Although I’m sure Jim Donald and Isegoria read each other, and probably share a fair number of sources, I’m not certain of coordination in this case. All of which makes the conclusions all the more frightening. After suggesting a clean transition to a military-style US Imperium as an almost perfect way out of our current stateside dilemma in Preparation for Civil War Two, Jim gives at least one very good reason why this is so unlikely:
Unfortunately such a tranquil transition seems improbable, for every officer above company grade in the US army is selected not only for political correctness, but, more importantly, for lack of military competence. The Cathedral fears losing a war with the US military far more than it fears the US military losing a war with some external enemy. A successful coup requires a leader who commands a reasonable level of respect from the junior officers. Being such a potential coup maker absolutely disqualifies officers for promotion above company grade.
And then, by way of Isegoria on Rank Incompetence, William S. Lind at TAC answers:
Why is military incompetence so widespread at the higher levels of America’s armed forces? Speaking from my own observations over almost 40 years, I can identify two factors. First, nowhere does our vast, multi-billion dollar military-education system teach military judgment. Second, above the rank of Army, Marine Corps, or Air Force captain, military ability plays essentially no role in determining who gets promoted.

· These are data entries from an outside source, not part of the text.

Lemma load_node_Group (index : nat) (keys : list string)
      (items : list (string * h5node)) :
  load_node index keys (Group items) = load_loop index keys items [].
Proof.
  change (load_node index keys (Group items))
    with ((fix loop (items : list (string * h5node)) (data_dict : dict pyval)
             : result pyval :=
             match items with
             | [] => Ok (VDict data_dict)
             | (key, curr_data) :: rest =>
                 if mem_string key keys then loop rest data_dict
                 else
                   v <- load_node index keys curr_data ;;
                   loop rest (dict_set data_dict key v)
             end) items []).
  generalize (@nil (string * pyval)).
  induction items as [|[key child] rest IH]; intros acc; [reflexivity|].
  simpl. destruct (mem_string key keys); [apply IH|].
  destruct (load_node index keys child) as [v|e]; simpl;
    [apply IH | reflexivity].
Qed.

(** A node whose length was computed loads at every index below the
    length of each of its data series, whatever keys are ignored. *)
Lemma load_node_returns (index : nat) (keys : list string) (n : h5node) :
  forall r,
    node_length [] n = Ok r ->
    Forall (fun l => index < l) (leaf_lengths [] n) ->
    exists v, load_node index keys n = Ok v.
Proof.
  induction n as [items IH| rows |] using h5node_children_ind; intros r.
  - rewrite node_length_Group, leaf_lengths_Group, load_node_Group.
    assert (Hloop : forall len r acc,
               length_loop [] items len = Ok r ->
               Forall (fun l => index < l) (leaves_of_items [] items) ->
               exists v, load_loop index keys items acc = Ok v).
    { clear r. induction IH as [|[key child] rest Hc _ IHrest];
        intros len r acc; simpl.
      - intros _ _. eexists; reflexivity.
      - intros E Hall. inv_bind E. inv_bind E.
        apply Forall_app in Hall. destruct Hall as (Hl1 & Hl2).
        destruct (mem_string key keys); [eapply IHrest; eauto|].
        simpl in Hc. destruct (Hc _ Ha Hl1) as (v & Hv).
        rewrite Hv. simpl. eapply IHrest; eauto. }
    intros E Hall. eapply Hloop; eauto.
  - simpl. intros _ Hall. inversion Hall as [|? ? Hlt _]; subst.
    apply nth_error_Some in Hlt.
    destruct (nth_error rows index) as [e|]; [eauto | congruence].
  - simpl. discriminate.
Qed.

(** X10.  A reader constructed on a log of length [L] (and not set to
    read embedded images) reads every index below [L]: [read_timestep]
    returns the timestep [load_hdf5_to_dict] builds with ["videos"]
    ignored, and moves its own index to [i + 1].  At an index of [L] or
    more it raises [AssertionError]. *)
Theorem read_timestep_within_the_length
        (file : H5File) (read_images : bool) (tr : TrajectoryReader.t)
        (L i : nat) (keys : list string) :
  TrajectoryReader.__init__ file read_images = Ok tr ->
  TrajectoryReader._read_images tr = false ->
  TrajectoryReader.length tr = Some L ->
  if Nat.ltb i L
  then exists ts,
      load_hdf5_to_dict (root file) i (keys ++ ["videos"]) = Ok ts
      /\ TrajectoryReader.read_timestep tr i keys
         = Ok (ts, TrajectoryReader.mk file false (Some L) (i + 1))
  else TrajectoryReader.read_timestep tr i keys = Raise AssertionError.
Proof.
  unfold TrajectoryReader.__init__. intros E Himg HL.
  apply bind_Ok in E. destruct E as (len & Hlen & E).
  inversion E; subst. simpl in Himg, HL. subst len.
  unfold TrajectoryReader.read_timestep. simpl. rewrite Himg. simpl.
  destruct (Nat.ltb_spec i L) as [Hlt|Hge]; simpl; [|reflexivity].
  pose proof Hlen as Hsound. unfold get_hdf5_length in Hsound.
  apply node_length_sound in Hsound.
  destruct (@load_node_returns i (keys ++ ["videos"]) (Group (root file))
              (Some L) Hlen) as (ts & Hts).
  { eapply Forall_impl; [|exact Hsound]. simpl.
    intros l El. inversion El; subst. exact Hlt. }
  exists ts. unfold load_hdf5_to_dict. rewrite Hts. simpl. auto.
Qed.

Lemma read_timestep_within_the_length_witness :
  exists tr ts,
    TrajectoryReader.__init__ log3 false = Ok tr
    /\ TrajectoryReader.read_timestep tr 2 []
       = Ok (ts, TrajectoryReader.mk log3 false (Some 3) 3)
    /\ TrajectoryReader.read_timestep tr 3 [] = Raise AssertionError.
Proof.
  exists (TrajectoryReader.mk log3 false (Some 3) 0).
  pose proof (@read_timestep_within_the_length log3 false
                (TrajectoryReader.mk log3 false (Some 3) 0) 3 2 []
                eq_refl eq_refl eq_refl) as Hin.
  pose proof (@read_timestep_within_the_length log3 false
                (TrajectoryReader.mk log3 false (Some 3) 0) 3 3 []
                eq_refl eq_refl eq_refl) as Hout.
  simpl Nat.ltb in Hin, Hout. destruct Hin as (ts & _ & Hread).
  exists ts. split; [reflexivity|]. split; assumption.
Defined.

Lemma mentions_VDict (k : string) (items : list (string * pyval)) :
  mentions k (VDict items) = mentions_items k items.
Proof.
  induction items as [|[k' v'] rest IH]; [reflexivity|].
  simpl in *. rewrite IH. reflexivity.
Qed.

Lemma mentions_dict_set (k key : string) (v : pyval) (d : dict pyval) :
  String.eqb key k = false ->
  mentions k v = false ->
  mentions_items k d = false ->
  mentions_items k (dict_set d key v) = false.
Proof.
  intros Hkey Hv. induction d as [|[k' v'] d IH]; simpl.
  - intros _. rewrite Hkey, Hv. reflexivity.
  - intros Hd. apply orb_false_iff in Hd. destruct Hd as (Hd1 & Hd2).
    apply orb_false_iff in Hd1. destruct Hd1 as (Hk' & Hv').
    destruct (String.eqb k' key); simpl.
    + rewrite Hk', Hv, Hd2. reflexivity.
    + rewrite Hk', Hv', (IH Hd2). reflexivity.
Qed.

Lemma mem_string_neq (k key : string) (keys : list string) :
  mem_string k keys = true -> mem_string key keys = false ->
  String.eqb key k = false.
Proof.
  unfold mem_string. intros Hk Hkey.
  destruct (String.eqb_spec key k) as [->|]; [congruence | reflexivity].
Qed.

Lemma load_node_leaves_out (index : nat) (keys : list string) (k : string)
      (n : h5node) :
  mem_string k keys = true ->
  forall v, load_node index keys n = Ok v -> mentions k v = false.
Proof.
  intros Hk.
  induction n as [items IH| rows |] using h5node_children_ind; intros v.
  - rewrite load_node_Group.
    assert (Hloop : forall acc v,
               mentions_items k acc = false ->
               load_loop index keys items acc = Ok v ->
               mentions k v = false).
    { clear v. induction IH as [|[key child] rest Hc _ IHrest];
        intros acc v Hacc; simpl.
      - intros E; inversion E; subst. rewrite mentions_VDict. exact Hacc.
      - destruct (mem_string key keys) eqn:Hkey; [apply IHrest; exact Hacc|].
        intros E. inv_bind E. eapply IHrest; [|exact E].
        apply mentions_dict_set; auto.
        eapply mem_string_neq; eauto. }
    apply Hloop. reflexivity.
  - simpl. destruct (nth_error rows index); [|discriminate].
    intros E; inversion E; reflexivity.
  - simpl. discriminate.
Qed.

(** X11.  A timestep [read_timestep] returns has no ["videos"] key, at
    any depth, and none of the keys it was told to ignore: the embedded
    video sub-tree never reaches a timestep. *)
Theorem read_timestep_leaves_videos_out
        (tr tr' : TrajectoryReader.t) (i : nat) (keys : list string)
        (ts : pyval) (k : string) :
  TrajectoryReader.read_timestep tr i keys = Ok (ts, tr') ->
  k = "videos" \/ In k keys ->
  mentions k ts = false.
Proof.
  unfold TrajectoryReader.read_timestep. intros E Hk.
  skip_bind E. skip_bind E. simpl in E.
  apply bind_Ok in E. destruct E as (v & Hv & E). inversion E; subst.
  unfold load_hdf5_to_dict in Hv.
  eapply load_node_leaves_out; [|exact Hv].
  unfold mem_string. apply existsb_exists. exists k. split.
  - apply in_or_app. destruct Hk as [->|Hk]; simpl; auto.
  - apply String.eqb_refl.
Qed.

Lemma read_timestep_leaves_videos_out_witness :
  exists ts tr',
    TrajectoryReader.read_timestep
      (TrajectoryReader.mk
         (mkFile
            [("observations",
              Group [("videos", Group [("1", rows3 0 1 2)]);
                     ("state", rows3 0 1 2)])] [] true)
         false (Some 3) 0) 1 []
    = Ok (ts, tr')
    /\ mentions "videos" ts = false
    /\ mentions "state" ts = true.
Proof.
  do 2 eexists. split; [vm_compute; reflexivity|]. split.
  - eapply (@read_timestep_leaves_videos_out
              (TrajectoryReader.mk
                 (mkFile
                    [("observations",
                      Group [("videos", Group [("1", rows3 0 1 2)]);
                             ("state", rows3 0 1 2)])] [] true)
                 false (Some 3) 0) _ 1 [] _ "videos").
    + vm_compute; reflexivity.
    + left; reflexivity.
  - vm_compute; reflexivity.
Defined.

(** ** load_trajectory, continued *)

Lemma strictly_ascending_length (l : list nat) :
  forall a b : nat,
    StronglySorted lt l ->
    Forall (fun i => a <= i < b) l ->
    List.length l <= b - a.
Proof.
  induction l as [|x l IH]; intros a b Hs Hall; simpl; [lia|].
  inversion Hs as [|? ? Hs' Hx]; subst.
  inversion Hall as [|? ? Hxa Hall']; subst.
  assert (Hl : List.length l <= b - S x).
  { apply IH; [exact Hs'|].
    rewrite Forall_forall in *. intros i Hi.
    specialize (Hx i Hi). specialize (Hall' i Hi). lia. }
  lia.
Qed.

(** X12.  The indices the loop visits, whenever they are chosen without
    an exception: strictly ascending, all below the horizon, hence at
    most as many as the horizon; every index in order when no count is
    asked for; and, for a positive count without step filtering,
    [min(count, horizon)] of them. *)
Theorem indices_to_save_are_ascending
        {G : Type} `{RandomState G}
        (rss : bool) (g g' : G) (L : nat) (num : option Z) (coeff : float)
        (idxs : list nat) :
  fair ->
  choose_indices rss g (Some L) num coeff = Ok (idxs, g') ->
  StronglySorted lt idxs
  /\ Forall (fun i => i < L) idxs
  /\ List.length idxs <= L
  /\ (num = None -> idxs = seq 0 L)
  /\ (forall n, num = Some n -> (0 < n)%Z -> rss = false ->
                List.length idxs = Z.to_nat (Z.min n (Z.of_nat L))).
Proof.
  intros Hfair E.
  destruct (choose_indices_ascending Hfair _ _ _ _ _ E) as (Hs & Hr).
  split; [exact Hs|]. split; [exact Hr|]. split; [|split].
  - replace L with (L - 0) by lia.
    apply strictly_ascending_length; [exact Hs|].
    eapply Forall_impl; [|exact Hr]. simpl. intros; lia.
  - intros ->. simpl in E. inversion E; reflexivity.
  - intros n -> Hn ->. unfold choose_indices in E.
    destruct (Z.eqb_spec n 0); [lia|]. simpl in E.
    apply bind_Ok in E. destruct E as ([drawn g1] & Hd & E).
    simpl in E. inversion E; subst.
    apply (np_random_choice_fair Hfair) in Hd.
    destruct Hd as (_ & _ & Hlen & _).
    rewrite <- (Permutation_length (np_sort_perm drawn)). exact Hlen.
Qed.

In what amounts to universal journalistic malpractice, it goes criminally under-reported that the United States has not, in fact, won an actual war since 1945. We suffer still from the draw that was Korea, and Vietnam was an overtime loss. Since the Gulf War, it isn’t clear if American leaders even know what a war is anymore, much less what it would mean to win one. But as Thomas Ricks expertly pointed out in his the Atlantic article General Failure, we hardly ever fire generals for cause anymore. Whereas in WWII it was perfectly normal and expected occurrence.
Coincidence?
All of this lends confirmation to my suspicion that the US Military, the Red Empire, has itself been Cathedralized, i.e., brought under the reign of her once despised master the Blue Empire, and forced to implement a corporate culture that rewards ideological subservience in place of objective, demonstrable merit.
Certainly the US Military remains the most outrageously powerful fighting force in the world. But only so at increasingly costly supports, bureaucratic restraints, and political favor seeking. God forbid that we should go to war against a truly worthy opponent. If a bunch of low-IQ, towel-headed, pederast Pashtuns can outlast US Mil, just imagine what the Chinese could do.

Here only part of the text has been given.